A może w kernelu nie masz zaznaczonej obsługi odpowiedniego kodowania ?

----------

## Poe

cholera, weź przeczytaj najpierw regulamin, uzywaj { code } do logów, errorów i innych, a także nie podawaj swojego gg, bo nie po to jest forum, zeby ktoś ci na gadu pomagał.

----------

## soban__

//nie korzystam na codzien z tego forum wiec temu to zamiescilem, to zrobilem wczesniej, wiec sorki za { code } btw. sprawdz date  :Wink:  - podaje po to gg zeby ewentualnie online to zrobic, rozwiazenie i tak zostawie na forum sie o to nie musisz martwic.

hm, a czego moze mi w kernelu brakowac?

----------

## Kurt Steiner

soban__, możesz dokonywać edycji swoich postów aby poprawić na przykład znaczniki BBCode. Zacznij to robić. 

Podawanie swoich informacji kontaktowych w celu rozwiązywania problemów poza nim nie jest to mile widziane na tym forum.

Dopiero zacząłeś przygodę na forum - dostosuj się do reguł, albo przygoda się skończy.

----------

## soban__

ok przepraszam was, prosze tylko o rozwiazanie problemu, sorki jesli to wiekszosc z was obrazi ale reszta mnie nie obchodzi chce te gentoo zrobic dobre do uytku wiem ze to zaburza wiekszosc z waszych forum etc ja chce rozwizac tylko pare problemow, zobaczy jak z tym pojdzie. szczere jak z tym sie nie uda to reszte tego fora oleje bo bedzie szkoda mi czaru - sorki za szczerosc, ale taka jest prawda. Przygoda sie skonczy, no ok - zakonczcie ja a ja zrezygnuje z niej i wiele osobo zrezygnuje z gentoo, nie chce zlej Wam reklamy robic bo gentoo to piekna sprawa, tylko wiedzcie ze na problemy nalezy odpowiadac, a nie robic nastepne z nich, wiem ze admin poprze nastepnego admina jednak to jest tylko kolejne forum, wiec prosze o odpowiedzenie na moje problemy, a nie robienie problemow z nich. odpowiedzcie na nie, a bede szczesliwy, nie potrzebuje "neo" do tego, chce rozwiazac swoj problem, przeciez nie szukam kolejnej dziury w ssh co jest chyba zgodne z waszym regulaminem?Last edited by soban__ on Mon Sep 22, 2008 10:06 am; edited 1 time in total

----------

## Kurt Steiner

soban__, nie chodzi o to, że nie chcemy Ci pomóc czy o to, że chcemy być złośliwi. Chodzi o pewnien szacunek i reguły, które wszystkim nam znacząco ułatwiają porozumiewanie się ze sobą. Chcesz pomocy nie szanując nas? Nie przesadzajmy.
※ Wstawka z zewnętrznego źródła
(* ===== verification/FifoBuffer.v ===== *)
(** * network/stun/fifo_buffer.{h,cc}: the ring buffer of the stream layer

    The record has the members of the class ([loop_] and the mutex, which
    every operation holds for its whole duration, have no effect on the
    data).  Sizes are [size_t]: additions and subtractions wrap at 64 bits as
    in the code.  Copies outside [buffer_] and divisions by zero are crashes.

    The abstract view of the ring ([view]) is the list of its [buffer_length_]
    bytes in reading order; [data_length_] of them are readable and the rest
    is free space, into which [WriteOffset] may write ahead of the readable
    part (the receive window of PseudoTcp does).  Every operation is shown to
    be the obvious operation on that view. *)

From Stdlib Require Import ZArith Lia.
From S2P Require Import Prelude.

Inductive StreamState : Type := SS_CLOSED | SS_OPENING | SS_OPEN.
Inductive StreamResult : Type := SR_ERROR | SR_SUCCESS | SR_BLOCK | SR_EOS.

#[export] Instance StreamState_eq_dec : EqDecision StreamState.
Proof. solve_decision. Defined.
#[export] Instance StreamResult_eq_dec : EqDecision StreamResult.
Proof. solve_decision. Defined.

Record FifoBuffer : Type := mkFifo {
  state_ : StreamState;
  buffer_ : list byte;
  buffer_length_ : Z;
  data_length_ : Z;
  read_position_ : Z
}.

(** [a % b] on [size_t]: dividing by zero stops the process. *)
Definition size_mod (a b : Z) : outcome Z :=
  if b =? 0 then Crash DivideByZero else Ret (wrap64 a mod b).

Section Operations.
Context `{Heap}.

Definition FifoBuffer_new (size : Z) : FifoBuffer := mkFifo SS_OPEN (fresh size) size 0 0.

Definition GetBuffered (f : FifoBuffer) : Z := data_length_ f.
Definition GetState (f : FifoBuffer) : StreamState := state_ f.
Przejrzyj forum. Tu nie gnębi się ludzi za to, że mają jakieś problemy techniczne ze swoimi Gentoo, tylko stara się im pomóc. Problem występują wtedy gdy ktoś zachowuje się tak jak Ty - olewa proste reguły i wypisuje słowotoki, które ciężko zrozumieć.

Tak jest to jedno z wielu forów, ale to akurat trzyma (a przynajmniej próbuje trzymać) poziom. Jeśli nie potrafisz się dostosować masz prawo zrezygnować z użytkowania forum a nawet Gentoo. Myślisz, że ktoś to zauważy?

soban__, ciągle liczę na Twoją poprawę.

----------

## soban__

hm, ja nie staram sie obrazac, czy wyzywac, bardzo Was szanuje, przeciez chyba nikogo nie urazilem? ale uwazam ze odwraca sie kota ogonem, chce rozwiazac problem, a pol tematu to sprawy techniczne, uwazam ze jestem na tyle osoba spostrzegawcza, ze wystarczy raz mnie upomniec i bede sie trzymac zasad. tylko uwazam za strate czasu pisanie dalej na ten temat, hm tutaj braku mojej obecnosci nikt nie odczuje, ale tez spore grono osob moge przeniesc chociazby na debiana. jeszcze nikt praktycznie nie odpowiedzial na moje pytania, a Wy juz straszycie "koncem przygody", jesli to uwazacie za poziom trzymania na forum, to juz chyba wiem, czemu wiekszosc problemow z gentoo konczy sie rezygnacja z niego. Pozdrawiam i na wszelki wypadek napisze to, gdybym kogos urazil wypowiedzia to naprawde przepraszam.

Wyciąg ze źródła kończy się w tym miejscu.